Überblick über nationale und regionale Politikmaßnahmen und Institutionen im Bereich "Clusterentwicklung"
In allen beteiligten europäischen Ländern wurden die institutionellen Rahmenbedingungen der Clusterpolitik auf nationaler und regionaler Ebene mittels Experteninterviews untersucht. Die Länderberichte informieren jeweils über die wichtigsten nationalen und regionalen Clusterprogramme, stellen die Institutionen vor, die mit der Gestaltung und Implementierung der Clusterpolitik befasst sind und analysieren die Bedeutung der Clusterpolitik im Kontext der allgemeinen Wirtschaftpolitik sowie innerhalb sonstiger Politikfelder (z.B. Technologie, Regionalentwicklung, Mittelstand).
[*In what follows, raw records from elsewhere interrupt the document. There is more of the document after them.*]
(** A withdrawal whose payment is notified before its identifier is written: the write
    puts it back to converting. *)
Definition withdraw_2 : call :=
  CWithdraw "ada" {| wq_AmountUSDC := f64_of_Z 2; wq_Currency := ""; wq_BankCode := "b"; wq_AccountNumber := "1"; wq_AccountName := "a";
                     wq_IdempotencyKey := "" |} "" "".
Definition wstatuses (c : rampworld * pool (E := rampE) (L := call)) : list (WithdrawalStatus * bool) :=
  (λ x, (w_Status x.2, bool_decide (is_Some (w_CompletedAt x.2)))) <$> map_to_list (withdrawals (pg_tables (rw_db c.1))).
Definition paid_between (k : nat) : list (turn (L := call) (W := rampworld)) :=
  Start withdraw_2 :: replicate k (Run 0) ++ Start (CWebhook "send|completed|MOIST-0" (webhook.SignWebhookPayload "send|completed|MOIST-0" "key")) :: replicate 10 (Run 1) ++ replicate 20 (Run 0).
Lemma late_identifier :
  wstatuses (go (paid_between 13) (start_world [])) = [(WithdrawalStatusConverting, true)] /\
  wstatuses (go (paid_between 14) (start_world [])) = [(WithdrawalStatusCompleted, true)].
Proof. vm_compute. split; reflexivity. Qed.
End rampdemo.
Fallstudien ausgewählter regionaler Cluster in Europa
In Fallstudien wurden 25 ausgewählte regionale Cluster daraufhin näher analysiert, ob und inwieweit die Zugehörigkeit zu einem Cluster hilfreich ist, neue Märkte und Wissensquellen zu erschließen. Eine Fallstudie aus Deutschland beschreibt das bundesländerübergreifende Cluster "Chemie/Kunststoffe Mitteldeutschland", dem rund 750 Betriebe der Chemie- und Kunststoffbranche in Sachsen, Sachsen-Anhalt, Thüringen und Brandenburg angehören. Diese Betriebe erwirtschaften einen Jahresumsatz von rund 18 Mrd. EUR und beschäftigen ca. 71.000 Mitarbeiter. In die Erneuerung und Errichtung modernster Anlagen sind seit 1990 - unterstützt durch Fördergelder des Bundes und der Länder - fast 17 Mrd. EUR geflossen. Das Cluster zählt mittlerweile zu den bedeutendsten Wachstumsbranchen in den neuen Bundesländern mit einem Produktivitätsniveau auf Weltniveau. Als vorbildlich wird auch der länderübergreifende "Strategiedialog Chemie" zwischen Politik und Wirtschaft herausgestellt, der sich u.a. mit den Themen Innovation, Investitionsförderung, Unternehmensgründungen und Innovationszentren befasst. Das Cluster hat jedoch bislang nach Ansicht der Experten sein Potenzial, das sich aus den Outsourcingaktivitäten von Großunternehmen der Chemie- und Kunststoffbranche bietet, noch nicht voll ausgeschöpft.
Ausgewählte deutschlandspezifische Ergebnisse
Zwar gab es auf Länderebene bereits seit den 1980-er Jahren erste Einzelprogramme zur Förderung von Netzwerkstrukturen, der Begriff "Clusterpolitik" wird jedoch erst seit drei bis vier Jahren explizit verwandt. Ziel des damit einhergehenden neuen Ansatzes ist es, die vorhandenen Ressourcen zu bündeln und die bisher zum Teil unstrukturierten Aktivitäten in diesem Bereich zu einer Clusterstrategie des jeweiligen Landes zusammenzufassen.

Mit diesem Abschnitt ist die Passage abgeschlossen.